* Problem details *
Find every line in the records below that holds the word "injection" and copy it.

* Material to process *
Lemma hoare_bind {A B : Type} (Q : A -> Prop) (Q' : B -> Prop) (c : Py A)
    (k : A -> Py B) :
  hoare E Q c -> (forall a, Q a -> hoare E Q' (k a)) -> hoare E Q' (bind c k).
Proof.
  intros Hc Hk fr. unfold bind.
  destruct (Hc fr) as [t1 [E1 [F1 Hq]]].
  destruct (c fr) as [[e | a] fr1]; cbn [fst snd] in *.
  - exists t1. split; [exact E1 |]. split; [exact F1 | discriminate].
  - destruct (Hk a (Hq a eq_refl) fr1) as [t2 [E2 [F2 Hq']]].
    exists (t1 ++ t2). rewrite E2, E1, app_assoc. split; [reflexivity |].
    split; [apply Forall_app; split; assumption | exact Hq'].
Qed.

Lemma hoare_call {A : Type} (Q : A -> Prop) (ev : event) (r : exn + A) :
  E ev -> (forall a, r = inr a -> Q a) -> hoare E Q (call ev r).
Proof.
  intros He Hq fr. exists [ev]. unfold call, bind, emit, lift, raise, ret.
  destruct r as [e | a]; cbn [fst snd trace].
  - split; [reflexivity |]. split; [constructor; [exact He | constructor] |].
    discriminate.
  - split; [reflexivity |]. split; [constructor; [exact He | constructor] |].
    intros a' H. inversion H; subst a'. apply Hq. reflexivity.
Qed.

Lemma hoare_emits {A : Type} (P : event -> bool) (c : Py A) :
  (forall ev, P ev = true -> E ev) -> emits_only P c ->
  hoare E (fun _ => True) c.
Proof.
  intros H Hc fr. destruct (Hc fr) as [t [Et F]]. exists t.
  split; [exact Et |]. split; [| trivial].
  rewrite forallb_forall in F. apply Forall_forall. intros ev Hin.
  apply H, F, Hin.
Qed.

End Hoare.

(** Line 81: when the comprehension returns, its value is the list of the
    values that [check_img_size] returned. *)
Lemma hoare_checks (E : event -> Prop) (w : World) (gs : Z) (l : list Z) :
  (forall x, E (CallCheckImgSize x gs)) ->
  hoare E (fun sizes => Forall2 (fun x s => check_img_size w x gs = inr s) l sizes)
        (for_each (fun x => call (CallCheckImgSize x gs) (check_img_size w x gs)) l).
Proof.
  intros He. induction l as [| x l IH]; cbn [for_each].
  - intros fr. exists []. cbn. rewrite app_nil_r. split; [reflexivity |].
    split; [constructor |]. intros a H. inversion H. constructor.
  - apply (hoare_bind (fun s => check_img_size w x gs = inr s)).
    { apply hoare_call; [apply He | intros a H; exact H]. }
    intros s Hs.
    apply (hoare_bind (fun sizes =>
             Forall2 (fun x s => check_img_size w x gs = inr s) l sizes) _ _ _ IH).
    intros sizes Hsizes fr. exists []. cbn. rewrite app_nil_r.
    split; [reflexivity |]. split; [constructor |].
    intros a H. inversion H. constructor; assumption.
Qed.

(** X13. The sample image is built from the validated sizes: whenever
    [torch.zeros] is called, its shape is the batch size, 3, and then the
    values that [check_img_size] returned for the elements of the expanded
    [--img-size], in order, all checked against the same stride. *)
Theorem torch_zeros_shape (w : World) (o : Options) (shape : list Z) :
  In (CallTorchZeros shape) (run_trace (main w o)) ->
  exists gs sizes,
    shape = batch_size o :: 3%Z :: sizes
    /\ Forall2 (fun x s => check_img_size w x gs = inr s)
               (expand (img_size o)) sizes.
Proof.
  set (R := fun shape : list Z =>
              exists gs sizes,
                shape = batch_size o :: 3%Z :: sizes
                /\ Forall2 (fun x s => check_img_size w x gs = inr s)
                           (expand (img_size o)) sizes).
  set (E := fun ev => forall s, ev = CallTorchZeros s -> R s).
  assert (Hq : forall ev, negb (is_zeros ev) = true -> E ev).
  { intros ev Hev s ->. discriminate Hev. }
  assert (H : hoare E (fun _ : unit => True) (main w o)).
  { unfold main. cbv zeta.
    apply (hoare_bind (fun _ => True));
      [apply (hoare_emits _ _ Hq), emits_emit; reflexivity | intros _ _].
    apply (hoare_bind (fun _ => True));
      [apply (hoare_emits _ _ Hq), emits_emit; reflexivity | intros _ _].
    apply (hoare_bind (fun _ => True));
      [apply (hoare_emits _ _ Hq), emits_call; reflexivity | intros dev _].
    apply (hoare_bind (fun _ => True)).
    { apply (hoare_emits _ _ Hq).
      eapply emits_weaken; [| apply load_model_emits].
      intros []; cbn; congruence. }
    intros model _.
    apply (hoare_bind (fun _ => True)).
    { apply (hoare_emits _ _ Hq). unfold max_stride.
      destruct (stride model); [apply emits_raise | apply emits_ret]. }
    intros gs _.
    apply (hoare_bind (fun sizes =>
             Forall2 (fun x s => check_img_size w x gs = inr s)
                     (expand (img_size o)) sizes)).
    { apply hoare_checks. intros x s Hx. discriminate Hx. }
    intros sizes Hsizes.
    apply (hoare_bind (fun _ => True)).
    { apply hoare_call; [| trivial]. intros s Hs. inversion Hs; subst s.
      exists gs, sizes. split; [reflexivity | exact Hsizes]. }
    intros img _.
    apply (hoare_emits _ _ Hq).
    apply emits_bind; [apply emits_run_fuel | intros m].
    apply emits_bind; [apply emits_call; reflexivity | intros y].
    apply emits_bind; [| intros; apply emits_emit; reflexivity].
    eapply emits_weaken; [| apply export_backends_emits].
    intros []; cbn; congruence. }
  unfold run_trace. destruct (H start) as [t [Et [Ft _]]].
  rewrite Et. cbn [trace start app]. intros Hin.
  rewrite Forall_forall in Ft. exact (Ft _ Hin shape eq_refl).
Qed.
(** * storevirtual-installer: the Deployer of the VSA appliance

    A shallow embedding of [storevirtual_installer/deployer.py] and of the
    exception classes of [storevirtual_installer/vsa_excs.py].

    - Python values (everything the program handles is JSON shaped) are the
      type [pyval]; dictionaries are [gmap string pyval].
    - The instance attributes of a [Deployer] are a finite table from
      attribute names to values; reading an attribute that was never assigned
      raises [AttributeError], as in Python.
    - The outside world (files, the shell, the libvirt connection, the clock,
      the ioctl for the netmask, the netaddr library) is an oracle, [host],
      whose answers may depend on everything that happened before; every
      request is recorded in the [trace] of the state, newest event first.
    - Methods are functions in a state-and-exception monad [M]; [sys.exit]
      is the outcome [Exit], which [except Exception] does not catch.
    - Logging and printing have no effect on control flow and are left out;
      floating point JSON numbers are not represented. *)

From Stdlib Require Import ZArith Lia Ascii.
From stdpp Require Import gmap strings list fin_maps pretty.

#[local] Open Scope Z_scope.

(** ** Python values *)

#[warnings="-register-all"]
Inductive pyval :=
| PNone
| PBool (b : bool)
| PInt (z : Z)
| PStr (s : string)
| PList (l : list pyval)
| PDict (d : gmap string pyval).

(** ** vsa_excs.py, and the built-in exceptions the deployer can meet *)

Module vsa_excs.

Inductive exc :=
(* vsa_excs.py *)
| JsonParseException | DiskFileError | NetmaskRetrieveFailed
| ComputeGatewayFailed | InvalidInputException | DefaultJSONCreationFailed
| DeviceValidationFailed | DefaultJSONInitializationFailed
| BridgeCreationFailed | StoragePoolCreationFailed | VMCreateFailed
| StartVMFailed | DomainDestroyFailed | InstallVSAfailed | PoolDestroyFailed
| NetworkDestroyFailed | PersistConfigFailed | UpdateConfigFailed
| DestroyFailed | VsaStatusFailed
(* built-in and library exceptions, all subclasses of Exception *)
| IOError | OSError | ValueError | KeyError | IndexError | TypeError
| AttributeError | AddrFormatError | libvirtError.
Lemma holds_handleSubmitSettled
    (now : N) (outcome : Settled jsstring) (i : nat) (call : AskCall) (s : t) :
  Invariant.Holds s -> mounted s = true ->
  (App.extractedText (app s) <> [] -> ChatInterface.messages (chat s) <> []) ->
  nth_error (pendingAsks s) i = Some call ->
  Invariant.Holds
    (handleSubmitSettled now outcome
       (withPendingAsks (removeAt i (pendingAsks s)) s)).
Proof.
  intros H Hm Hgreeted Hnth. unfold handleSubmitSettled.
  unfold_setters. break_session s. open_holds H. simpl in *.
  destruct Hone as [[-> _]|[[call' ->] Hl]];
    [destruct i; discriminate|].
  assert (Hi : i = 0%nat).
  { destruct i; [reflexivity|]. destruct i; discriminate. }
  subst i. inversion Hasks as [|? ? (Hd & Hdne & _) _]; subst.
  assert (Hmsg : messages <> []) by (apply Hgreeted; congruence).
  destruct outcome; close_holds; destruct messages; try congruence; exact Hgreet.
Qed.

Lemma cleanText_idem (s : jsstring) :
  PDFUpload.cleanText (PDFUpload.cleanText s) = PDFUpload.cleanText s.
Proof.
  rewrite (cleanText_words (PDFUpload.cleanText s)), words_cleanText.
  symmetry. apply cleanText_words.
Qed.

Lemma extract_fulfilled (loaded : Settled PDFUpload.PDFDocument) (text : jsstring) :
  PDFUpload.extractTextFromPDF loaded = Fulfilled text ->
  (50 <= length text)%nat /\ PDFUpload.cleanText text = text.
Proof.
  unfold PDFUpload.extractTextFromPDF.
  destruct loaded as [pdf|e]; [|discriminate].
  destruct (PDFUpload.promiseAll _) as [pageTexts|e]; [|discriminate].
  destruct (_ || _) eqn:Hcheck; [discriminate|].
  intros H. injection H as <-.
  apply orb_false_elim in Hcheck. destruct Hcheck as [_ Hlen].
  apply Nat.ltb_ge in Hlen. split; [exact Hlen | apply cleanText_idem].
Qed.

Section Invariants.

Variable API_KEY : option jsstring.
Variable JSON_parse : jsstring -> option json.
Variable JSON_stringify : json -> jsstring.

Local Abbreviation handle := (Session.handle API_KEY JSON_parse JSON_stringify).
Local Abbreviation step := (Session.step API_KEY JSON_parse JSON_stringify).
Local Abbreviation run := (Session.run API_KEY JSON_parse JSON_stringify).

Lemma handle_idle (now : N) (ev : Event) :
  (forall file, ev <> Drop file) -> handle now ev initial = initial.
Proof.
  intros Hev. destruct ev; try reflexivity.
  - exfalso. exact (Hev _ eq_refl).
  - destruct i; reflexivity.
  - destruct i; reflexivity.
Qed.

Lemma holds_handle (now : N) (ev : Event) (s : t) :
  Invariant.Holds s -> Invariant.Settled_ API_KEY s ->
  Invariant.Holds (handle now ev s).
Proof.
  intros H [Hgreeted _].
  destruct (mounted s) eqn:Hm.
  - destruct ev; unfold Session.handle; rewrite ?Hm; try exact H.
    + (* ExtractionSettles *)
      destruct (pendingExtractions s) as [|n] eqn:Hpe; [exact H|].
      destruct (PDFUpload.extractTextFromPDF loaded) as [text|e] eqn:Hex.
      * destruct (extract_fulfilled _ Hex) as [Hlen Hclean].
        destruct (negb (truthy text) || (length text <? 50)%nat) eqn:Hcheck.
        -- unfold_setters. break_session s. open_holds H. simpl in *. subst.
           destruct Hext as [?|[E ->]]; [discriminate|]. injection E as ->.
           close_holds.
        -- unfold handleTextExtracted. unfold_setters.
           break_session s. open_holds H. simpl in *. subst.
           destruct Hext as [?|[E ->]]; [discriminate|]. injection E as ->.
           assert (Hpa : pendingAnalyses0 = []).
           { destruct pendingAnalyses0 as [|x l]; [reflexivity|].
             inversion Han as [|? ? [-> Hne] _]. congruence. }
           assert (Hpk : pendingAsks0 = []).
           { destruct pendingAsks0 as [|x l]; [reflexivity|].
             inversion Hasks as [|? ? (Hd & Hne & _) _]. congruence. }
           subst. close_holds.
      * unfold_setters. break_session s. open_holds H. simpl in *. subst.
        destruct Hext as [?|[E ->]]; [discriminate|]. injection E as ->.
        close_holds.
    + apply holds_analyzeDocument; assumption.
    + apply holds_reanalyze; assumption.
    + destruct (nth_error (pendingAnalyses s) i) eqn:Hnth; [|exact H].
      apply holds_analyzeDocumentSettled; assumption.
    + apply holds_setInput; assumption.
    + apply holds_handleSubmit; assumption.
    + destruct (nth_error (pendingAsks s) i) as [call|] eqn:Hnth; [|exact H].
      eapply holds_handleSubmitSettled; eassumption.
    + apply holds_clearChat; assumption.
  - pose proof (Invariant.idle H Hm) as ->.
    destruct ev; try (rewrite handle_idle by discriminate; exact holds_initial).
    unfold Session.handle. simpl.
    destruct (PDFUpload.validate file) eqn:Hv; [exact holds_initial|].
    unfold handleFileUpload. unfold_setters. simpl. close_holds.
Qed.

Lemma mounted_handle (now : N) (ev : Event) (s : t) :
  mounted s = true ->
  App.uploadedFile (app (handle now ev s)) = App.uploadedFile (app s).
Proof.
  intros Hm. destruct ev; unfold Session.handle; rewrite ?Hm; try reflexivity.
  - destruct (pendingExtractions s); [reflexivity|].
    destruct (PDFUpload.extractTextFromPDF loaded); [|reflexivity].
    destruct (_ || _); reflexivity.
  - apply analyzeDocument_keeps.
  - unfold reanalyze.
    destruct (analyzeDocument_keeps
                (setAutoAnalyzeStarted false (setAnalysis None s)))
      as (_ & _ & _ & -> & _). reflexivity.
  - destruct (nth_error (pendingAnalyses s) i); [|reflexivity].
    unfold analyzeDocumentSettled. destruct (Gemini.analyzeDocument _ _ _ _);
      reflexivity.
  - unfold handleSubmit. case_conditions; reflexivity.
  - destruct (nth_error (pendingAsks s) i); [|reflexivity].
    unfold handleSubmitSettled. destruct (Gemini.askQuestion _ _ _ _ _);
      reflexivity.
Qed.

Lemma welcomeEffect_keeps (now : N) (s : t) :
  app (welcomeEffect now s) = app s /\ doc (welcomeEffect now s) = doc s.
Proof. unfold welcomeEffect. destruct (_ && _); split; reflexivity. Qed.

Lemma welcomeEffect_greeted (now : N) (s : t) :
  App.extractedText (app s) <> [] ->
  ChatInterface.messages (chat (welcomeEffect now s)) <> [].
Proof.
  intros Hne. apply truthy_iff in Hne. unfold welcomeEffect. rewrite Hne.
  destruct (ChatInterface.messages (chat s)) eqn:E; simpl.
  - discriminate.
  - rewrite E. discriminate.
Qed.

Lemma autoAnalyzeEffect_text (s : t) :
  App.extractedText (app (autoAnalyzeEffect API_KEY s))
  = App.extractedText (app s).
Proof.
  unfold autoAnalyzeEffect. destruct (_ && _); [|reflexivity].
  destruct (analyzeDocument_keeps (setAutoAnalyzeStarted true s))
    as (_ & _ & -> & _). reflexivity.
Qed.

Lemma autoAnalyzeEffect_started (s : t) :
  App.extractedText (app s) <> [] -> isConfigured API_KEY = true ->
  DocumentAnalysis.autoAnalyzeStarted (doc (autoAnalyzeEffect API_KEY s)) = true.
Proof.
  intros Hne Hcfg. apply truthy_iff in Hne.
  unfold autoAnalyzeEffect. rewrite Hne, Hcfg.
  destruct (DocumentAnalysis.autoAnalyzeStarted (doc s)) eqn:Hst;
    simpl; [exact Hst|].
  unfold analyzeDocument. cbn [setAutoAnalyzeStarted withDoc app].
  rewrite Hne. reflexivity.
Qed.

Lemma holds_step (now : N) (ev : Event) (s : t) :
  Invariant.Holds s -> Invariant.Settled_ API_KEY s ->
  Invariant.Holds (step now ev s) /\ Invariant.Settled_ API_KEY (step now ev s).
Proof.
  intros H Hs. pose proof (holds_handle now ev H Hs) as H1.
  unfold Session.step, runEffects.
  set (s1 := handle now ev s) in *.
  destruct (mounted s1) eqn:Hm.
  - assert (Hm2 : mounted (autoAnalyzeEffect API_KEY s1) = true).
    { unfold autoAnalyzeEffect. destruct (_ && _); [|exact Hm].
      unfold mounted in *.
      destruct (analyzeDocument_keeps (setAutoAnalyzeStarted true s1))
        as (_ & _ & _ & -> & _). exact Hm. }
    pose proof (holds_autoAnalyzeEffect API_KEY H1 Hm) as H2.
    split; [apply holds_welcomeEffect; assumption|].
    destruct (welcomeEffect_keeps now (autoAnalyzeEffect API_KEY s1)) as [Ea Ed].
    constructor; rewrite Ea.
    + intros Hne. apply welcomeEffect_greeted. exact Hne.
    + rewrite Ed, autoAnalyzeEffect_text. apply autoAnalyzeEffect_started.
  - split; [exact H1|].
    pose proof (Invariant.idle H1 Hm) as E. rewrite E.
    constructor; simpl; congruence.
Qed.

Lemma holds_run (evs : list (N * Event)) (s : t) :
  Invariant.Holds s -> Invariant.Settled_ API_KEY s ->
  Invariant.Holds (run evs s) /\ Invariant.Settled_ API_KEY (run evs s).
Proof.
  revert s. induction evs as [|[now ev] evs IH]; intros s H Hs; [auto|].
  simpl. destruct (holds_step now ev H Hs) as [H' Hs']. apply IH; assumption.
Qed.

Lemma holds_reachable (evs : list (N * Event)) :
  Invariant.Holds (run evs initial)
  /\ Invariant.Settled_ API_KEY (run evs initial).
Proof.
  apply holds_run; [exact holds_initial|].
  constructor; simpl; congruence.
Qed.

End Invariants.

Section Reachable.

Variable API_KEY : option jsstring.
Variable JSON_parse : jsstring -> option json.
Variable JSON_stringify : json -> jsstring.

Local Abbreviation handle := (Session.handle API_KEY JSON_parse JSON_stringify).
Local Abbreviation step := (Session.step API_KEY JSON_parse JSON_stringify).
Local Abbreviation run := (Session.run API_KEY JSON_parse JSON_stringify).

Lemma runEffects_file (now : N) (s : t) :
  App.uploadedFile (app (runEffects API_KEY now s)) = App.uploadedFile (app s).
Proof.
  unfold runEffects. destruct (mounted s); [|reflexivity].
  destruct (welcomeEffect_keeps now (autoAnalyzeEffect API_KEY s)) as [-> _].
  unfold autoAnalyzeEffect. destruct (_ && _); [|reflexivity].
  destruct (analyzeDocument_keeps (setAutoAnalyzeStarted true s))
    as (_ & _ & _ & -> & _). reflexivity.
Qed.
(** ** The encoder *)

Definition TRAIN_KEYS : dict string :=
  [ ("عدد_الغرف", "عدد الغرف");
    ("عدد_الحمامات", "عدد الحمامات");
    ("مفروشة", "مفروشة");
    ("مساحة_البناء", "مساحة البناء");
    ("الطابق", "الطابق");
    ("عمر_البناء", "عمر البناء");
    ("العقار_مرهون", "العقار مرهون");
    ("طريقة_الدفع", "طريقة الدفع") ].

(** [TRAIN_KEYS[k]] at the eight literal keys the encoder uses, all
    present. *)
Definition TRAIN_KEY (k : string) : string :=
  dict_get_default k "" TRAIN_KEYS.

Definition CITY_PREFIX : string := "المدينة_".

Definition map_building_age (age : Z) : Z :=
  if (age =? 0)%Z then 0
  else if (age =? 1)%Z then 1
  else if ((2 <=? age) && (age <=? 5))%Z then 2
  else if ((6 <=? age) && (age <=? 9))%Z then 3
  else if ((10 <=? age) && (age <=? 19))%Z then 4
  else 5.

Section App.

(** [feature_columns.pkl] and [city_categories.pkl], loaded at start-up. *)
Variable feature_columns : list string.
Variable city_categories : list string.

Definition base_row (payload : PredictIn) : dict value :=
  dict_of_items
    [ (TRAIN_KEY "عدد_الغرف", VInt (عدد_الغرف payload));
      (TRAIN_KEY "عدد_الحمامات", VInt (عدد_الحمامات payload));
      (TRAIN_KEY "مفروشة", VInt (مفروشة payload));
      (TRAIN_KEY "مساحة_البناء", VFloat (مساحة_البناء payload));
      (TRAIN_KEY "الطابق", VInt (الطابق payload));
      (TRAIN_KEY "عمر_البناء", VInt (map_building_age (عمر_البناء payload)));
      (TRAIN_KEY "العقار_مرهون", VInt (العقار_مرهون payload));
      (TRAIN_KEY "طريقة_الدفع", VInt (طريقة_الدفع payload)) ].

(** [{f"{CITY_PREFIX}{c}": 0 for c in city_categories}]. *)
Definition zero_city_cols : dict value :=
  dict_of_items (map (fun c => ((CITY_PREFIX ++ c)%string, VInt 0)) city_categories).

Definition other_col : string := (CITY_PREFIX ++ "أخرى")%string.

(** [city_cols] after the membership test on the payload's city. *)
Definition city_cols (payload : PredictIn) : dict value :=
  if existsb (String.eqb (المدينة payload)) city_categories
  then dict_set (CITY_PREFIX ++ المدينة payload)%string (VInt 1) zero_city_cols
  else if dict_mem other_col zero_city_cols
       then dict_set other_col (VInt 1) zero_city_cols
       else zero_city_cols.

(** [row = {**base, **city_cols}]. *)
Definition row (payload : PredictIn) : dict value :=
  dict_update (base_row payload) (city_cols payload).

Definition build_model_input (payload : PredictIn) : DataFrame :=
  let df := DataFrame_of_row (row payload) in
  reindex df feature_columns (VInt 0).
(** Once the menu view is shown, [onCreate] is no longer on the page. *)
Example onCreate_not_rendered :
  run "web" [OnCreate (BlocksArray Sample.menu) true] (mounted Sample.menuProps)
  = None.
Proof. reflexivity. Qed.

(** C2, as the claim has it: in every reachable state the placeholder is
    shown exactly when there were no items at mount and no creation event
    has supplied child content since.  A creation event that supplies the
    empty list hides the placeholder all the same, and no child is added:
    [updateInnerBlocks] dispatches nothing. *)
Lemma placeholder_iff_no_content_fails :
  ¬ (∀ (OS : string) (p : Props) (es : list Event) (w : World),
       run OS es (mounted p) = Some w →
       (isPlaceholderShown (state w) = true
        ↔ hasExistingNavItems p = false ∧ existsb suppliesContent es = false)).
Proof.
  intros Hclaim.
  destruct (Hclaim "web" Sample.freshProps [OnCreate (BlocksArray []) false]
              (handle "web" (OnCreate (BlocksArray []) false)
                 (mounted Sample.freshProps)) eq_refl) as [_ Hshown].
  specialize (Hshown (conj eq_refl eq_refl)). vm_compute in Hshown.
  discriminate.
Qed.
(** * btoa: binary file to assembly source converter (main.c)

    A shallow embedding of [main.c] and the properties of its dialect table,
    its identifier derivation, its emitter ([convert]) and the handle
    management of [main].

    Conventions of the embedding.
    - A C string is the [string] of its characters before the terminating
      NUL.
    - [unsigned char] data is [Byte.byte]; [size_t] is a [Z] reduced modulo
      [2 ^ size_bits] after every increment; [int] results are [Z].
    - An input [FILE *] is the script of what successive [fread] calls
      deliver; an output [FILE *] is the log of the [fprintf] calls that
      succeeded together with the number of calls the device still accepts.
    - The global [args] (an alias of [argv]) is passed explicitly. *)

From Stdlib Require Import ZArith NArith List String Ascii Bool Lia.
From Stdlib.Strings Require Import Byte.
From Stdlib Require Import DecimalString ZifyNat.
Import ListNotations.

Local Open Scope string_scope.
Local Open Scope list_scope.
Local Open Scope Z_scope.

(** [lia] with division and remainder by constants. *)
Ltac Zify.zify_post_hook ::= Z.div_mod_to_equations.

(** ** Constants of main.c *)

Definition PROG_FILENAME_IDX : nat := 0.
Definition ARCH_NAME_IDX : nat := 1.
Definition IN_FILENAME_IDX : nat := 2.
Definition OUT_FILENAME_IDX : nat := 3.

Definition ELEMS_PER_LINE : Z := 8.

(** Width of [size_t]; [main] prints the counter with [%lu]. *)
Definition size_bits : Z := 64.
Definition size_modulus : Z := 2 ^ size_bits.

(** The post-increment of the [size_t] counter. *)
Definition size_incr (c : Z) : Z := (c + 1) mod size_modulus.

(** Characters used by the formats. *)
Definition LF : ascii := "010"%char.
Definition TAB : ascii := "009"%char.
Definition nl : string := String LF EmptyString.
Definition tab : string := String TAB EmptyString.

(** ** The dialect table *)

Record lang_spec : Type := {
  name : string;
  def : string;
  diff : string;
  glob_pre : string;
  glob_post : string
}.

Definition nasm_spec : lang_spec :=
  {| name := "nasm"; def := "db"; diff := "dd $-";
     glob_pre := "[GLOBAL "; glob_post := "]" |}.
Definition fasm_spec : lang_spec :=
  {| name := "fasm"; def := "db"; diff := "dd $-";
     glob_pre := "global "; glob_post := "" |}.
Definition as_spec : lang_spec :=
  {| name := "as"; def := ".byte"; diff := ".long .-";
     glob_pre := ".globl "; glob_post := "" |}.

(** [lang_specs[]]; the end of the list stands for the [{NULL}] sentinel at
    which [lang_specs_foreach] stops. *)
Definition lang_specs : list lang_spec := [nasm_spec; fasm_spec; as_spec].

* Written solution *
  intros H. injection H as <-.
           destruct Hext as [?|[E ->]]; [discriminate|]. injection E as ->.
           destruct Hext as [?|[E ->]]; [discriminate|]. injection E as ->.
        destruct Hext as [?|[E ->]]; [discriminate|]. injection E as ->.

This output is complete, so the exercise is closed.